Molti sono i progetti che abbiamo portato avanti in questi ultimi anni che hanno in comune la narrazione. In ambito oncologico la narrazione delle esperienze di malattia assume un ruolo fondamentale per la rielaborazione del trauma dalla fase diagnostica, a quella delle cure attive, fino alla fase terminale.
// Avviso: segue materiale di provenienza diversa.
(* ===== verification/Prelude.v ===== *)
(** * Smart Parking Platform: a verification library

    The platform (Python, FastAPI, under src/src/) manages parking spaces for several
    tenants.  Sensors report occupancy over a LoRaWAN network server, drivers book spaces
    over an HTTP API, and small displays at the spaces show their state; PostgreSQL keeps
    the data, Redis keeps queues, locks, rate-limit counters and caches.  This library
    models the parts that carry the logic and proves what makes them correct, or how they
    fail.

    ** The files, and what of the program each one models

    Foundations:
    - Prelude (this file): results and the state-and-exception monad [stE], Python string
      operations, decimal numerals, lemmas on lists that all files share.
    - PyUtils: src/src/utils.py (EUI normalisation, codecs, colours, masks).
    - Json: JSON values, [json.dumps] and [json.loads], and [safe_dict_get] of utils.py.
    - Redis: the commands the program issues, as an interface.  [Class Redis] has one
      operation per command and one law per operation, stated against functions on a
      finite map of values with expiry times; [gmap_redis] implements it and runs the
      witnesses.  Every client is proved against the class.
    - Models: exceptions.py, the enumerations and validators of models.py.
    - Config: secrets.py and config.py: where a secret or a setting comes from, the bounds
      and validators of each setting.

    Devices and downlinks:
    - RateLimit: the token buckets of DownlinkRateLimiter in downlink_queue.py.  The
      module Bucket is shared with ApiRateLimit.  Python's floats enter as the class
      [PyFloat], whose two laws say that a printed number is read back.
    - DownlinkQueue: DownlinkQueue and DownlinkWorker of downlink_queue.py, the health
      rules of routers/downlink_monitor.py, and the module AbstractQueue, the queue the
      Redis keys implement.  Monitor: the other endpoints of that router.
    - StateManager: state_manager.py: the Redis lock, the transition table, the update
      with its audit row and display push, the availability queries; each call to the
      outside can fail ([CallSite]).  The module Lock is the protocol between clients.
    - DisplayMachine: display_state_machine.py, the SQL function [compute_display_state]
      and the view of migration 006, and routers/display_policies.py.
    - DeviceHandlers: device_handlers.py, the parsers and encoders of payloads.
    - WebhookValidation: webhook_validation.py and the webhook-secret endpoints;
      WebhookSpool: webhook_spool.py on files, with crashes between system calls;
      Workers: how its worker and DownlinkWorker are started and stopped, with their tasks;
      OrphanDevices: orphan_devices.py; Uplink: [process_uplink] of main.py.
    - ChirpStack: chirpstack_client.py; Gateways: gateway_monitor.py and
      routers/gateways.py; Devices: routers/devices.py.
    - BackgroundTasks: the timers and loops of background_tasks.py.

    Tables and their API:
    - Database: the tables as records and lists of rows, with the constraints and
      functions of the migrations that guard them, and the queries of database.py.  Pool:
      its connection pool, row-level security (migrations 008, 009) and the queries that
      go through it.  AuditTrail: audit.py and the table of migration 007.
    - Reservations: routers/reservations.py and the expiry job, with the relation
      [reservation_step] of everything that touches the reservations table.
    - Estate: the tables of sites and spaces with their constraints and triggers; Sites:
      routers/sites.py; Spaces: routers/spaces_tenanted.py; Cache: cache.py, the response
      cache they use; Queries: the joined query of queries.py.

    Accounts and requests:
    - Auth: auth.py, tenant_auth.py, api_scopes.py and the API-key endpoints of
      api_tenants.py; RefreshTokens: refresh_token_service.py; Tenants: the rest of
      api_tenants.py (registration, login, tenant, users, limits).
    - ApiRateLimit: rate_limit.py; SlidingWindow: rate_limiter.py and its middleware.
    - App: the middlewares, exception handlers, health checks, start-up and shutdown of
      main.py and middleware.py.

    Operators' scripts:
    - ApiKeyScript: scripts/manage_api_keys.py; AdminUser: create_admin_user.py;
      Migration: scripts/migrate_v4_spaces.py.

    Composition:
    - Served: a writing request on spaces through the whole stack of App, the dependencies
      of Auth and the handlers of Spaces.
    - System: from the webhook (Uplink) or the expiry job (BackgroundTasks) through
      StateManager and DownlinkQueue to the display, with a turn of the worker.

    How they meet: a request passes the middlewares of App, which resolve its tenant and
    ask SlidingWindow, then the dependencies of Auth; the handler works on the tables of
    Database and Estate.  A webhook is checked by WebhookValidation and decoded by
    DeviceHandlers; Uplink stores the reading and calls StateManager, which writes the state
    and enqueues a downlink on DownlinkQueue; the worker, which shares only the Redis store
    with the rest, asks RateLimit before it sends.  BackgroundTasks moves states when
    reservations expire.  DisplayMachine reads reservations, readings and overrides.

    ** What the theorems show

    - End to end: a good uplink that changes the state of a space, or the expiry of its
      booking, has the code of that state delivered to the display after one turn of the
      worker (System); a writing request changes the spaces of one active tenant, that of
      its credentials, or nothing, and an access token of a newly registered owner creates
      the first space (Served).
    - Reservations: reachable tables are well formed and free of double bookings under
      every interleaving; creation is idempotent in its request id, exact about conflicts
      and race free; expiry and cancellation change exactly the rows they should.
    - State updates: only allowed transitions are written and successes are audited; the
      lock is exclusive while releases are timely and is given back on every path.
      Converse results: a late release, a failure between two writes, and an availability
      query that does not count the API's own bookings.
    - Uplinks: at most one space changes; a good reading sets the state it reports; what
      forged, replayed and orphan messages do.  Handlers return valid uplinks only.
    - Downlinks: the Redis queue refines the abstract queue; no command is taken more than
      five times, the queue drains in five turns for each command whatever the deliveries
      do, failing commands end in the dead-letter list, a delivered content is not repeated,
      the worker settles each command once; clearing the metrics loses no command; however the worker is
      started and stopped, one task at most is in its loop.  Converse: a failure
      reported after replacement revives a ghost command; a duplicate is judged against the
      last delivery only; a stop loses the command in flight.
    - Rate limits: both token buckets and the sliding window never admit more than their
      bound, and the API bucket fails open.
    - Displays: the command computed is exactly what the priority rules say of the rows; an
      override acts from its start to its end and its deletion restores every display; a
      tenant gets one policy and never a second; debouncing never confirms a reading.  A
      policy change would be read at once in every process, if the application were given
      the Redis client it looks for.
    - Timers: with the datetimes asyncpg documents no timer of a reservation is ever set;
      what the bodies of the timers and the loops do to the tables.
    - Tables: sites and spaces keep their constraints under every request; requests of one
      tenant leave the rows of all others alone; listings show own rows, though stale ones;
      the joined queries on sites agree with counts made site by site; pages cover a listing
      exactly; the audit trail only grows and gives back what was logged.  Row-level security
      sees the tenant of the sites router's SET only: the one given to a connection of the
      pool never reaches it.
    - Accounts: registration is atomic and gives its owner an access token; the login itself
      works with the refresh-token table the service is written for and is answered 500 with
      the one the migrations leave; uniqueness of users, tenants and memberships is kept; a
      deactivated tenant is locked out for ever.
    - Access: a tenant context is only given to a valid token of an active member or a
      matching active key; scope and role checks agree with reference definitions; revoked
      keys are rejected; access tokens live 24 hours; an API key can mint one with any
      scope.
    - Refresh tokens: single use under sequential calls; a replay never rotates, and revokes
      the family with the naive datetimes the service is written for; two tokens from one
      under concurrency; a family escaped by changing the fingerprint; no refresh and no
      detection at all with the aware datetimes asyncpg documents.
    - Webhooks: the spool loses nothing whatever crashes, but retries never advance and a
      crash strands a file; a hasty restart doubles its worker; what the signature check
      accepts, and what rotation leaves.
    - Scripts: a key made by the command line tool is valid until it is revoked, yet opens
      no route; the administrator's script keeps the accounts consistent and makes an owner, whose
      login depends on the refresh-token table and on an account in use; the migration of the old spaces stores nothing.
    - Wiring: every answer of the stack is tagged, refused requests never reach their
      endpoint; components start after what they need; settings that load are valid.

    ** Modelling choices

    Timestamps are microseconds ([Z]); a handler gets the clock and fresh ids as arguments,
    and one clock value serves a call unless two are given.  Integers are unbounded as in
    Python.  Strings are 8-bit characters.  A coroutine is a function of its state; where
    the program is interleaved, a step relation or an argument [others] (what the rest of
    the system does in between) says where.  SQL statements are functions on lists of rows
    in the table's order; rows that ORDER BY does not tell apart come in that order.
    Row-level security is taken to be bypassed, as for a superuser, except in Pool.  One
    function recurses on fuel, the parser of Json, with twice the length of its text and
    one: a step for each value or separator, and each of them takes a character.  What
    asyncio does is that a created task sleeps until its time, runs to its end then, and
    never wakes once it is cancelled.

    The calls of a rate limiter or of the refresh-token service run one after the other
    where a theorem says so (the bounds on the windows, single use): each is several Redis
    commands or statements, and concurrent calls can pass a bound together.

    The database is the one the migrations describe, with three things to know.  Its table
    of refresh tokens is either that of migration 007, which wins when the migrations run
    in order and requires a tenant_id the service does not give, or that of migration 010,
    which the service is written for ([TokenTable] of RefreshTokens).  It has no trigger
    trg_spaces_eui_upper, which migration 008 creates, no migration drops, and with which
    every write to [spaces] raises (Estate).  And it may hold the seeded Default
    Organization, a tenant without members until AdminUser's script has run
    ([seeded_platform] of Tenants).

    Parameters, with hypotheses that are their documented behaviour and witnesses that
    instantiate them: SHA-256, HMAC, MD5, bcrypt, PyJWT, the network server, Starlette and
    its CORS middleware, what Pydantic makes of a text ([Pydantic], [Lax]), float printing
    and parsing ([PyFloat], [Numeric], repr_float), the decoding and encoding of timestamps,
    JSONB and INET columns by the database driver, and the columns of tables whose
    definitions are not in the repository (bare_sensor, bare_display, [DeviceColumns],
    [TypeColumns]).

    ** What is not modelled

    - metrics.py and routers/metrics.py (calls of the Prometheus client), logging_config.py,
      the FastAPI and asyncio machinery; the frontend, shell scripts and containers.
    - The superseded main_v5.2_legacy.py, main_recovered.py, databse.py, routers/spaces.py,
      which the deployment does not start.
    - queries.py: the two queries on columns that do not exist, which only raise.  models.py:
      models no route uses (invitations, password updates). *)

From Stdlib Require Export Ascii String ZArith Lia.
From Stdlib Require Import DecimalString DecimalZ.
From stdpp Require Export base tactics list gmap strings fin_maps sorting relations.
Abbiamo sperimentato l’uso di un mezzo come la fotografia per facilitare l’espressione delle proprie emozioni prima in gruppo e poi quando le pazienti si sono sentite pronte abbiamo pensato di relazionarci con l’esterno attraverso una mostra fotografica dal titolo Veggieseno che il Comune di Bagno a Ripoli ha ospitato negli splendidi locali dell’Oratorio di S. Caterina dai quali si  intendeva lanciare un messaggio alla popolazione costruendo un ponte tra chi sta vivendo o ha vissuto questa esperienza e l’altro.
In questo momento sono attivi anche gruppi di mindfullness e tecniche corporee così come di arte terapia.
Abbiamo in cantiere un’altra sperimentazione nella quale il mezzo attraverso il quale ci si può narrare diventa un gioiello infatti attraverso la collaborazione con una designer le pazienti creano il proprio monile con frammenti della loro storia personale.
Nel futuro prossimo stiamo lavorando anche ad un laboratorio teatrale perché il teatro ha la importantissima peculiarità di permettere l’espressione del verbale ma anche del non verbale attraverso il corpo.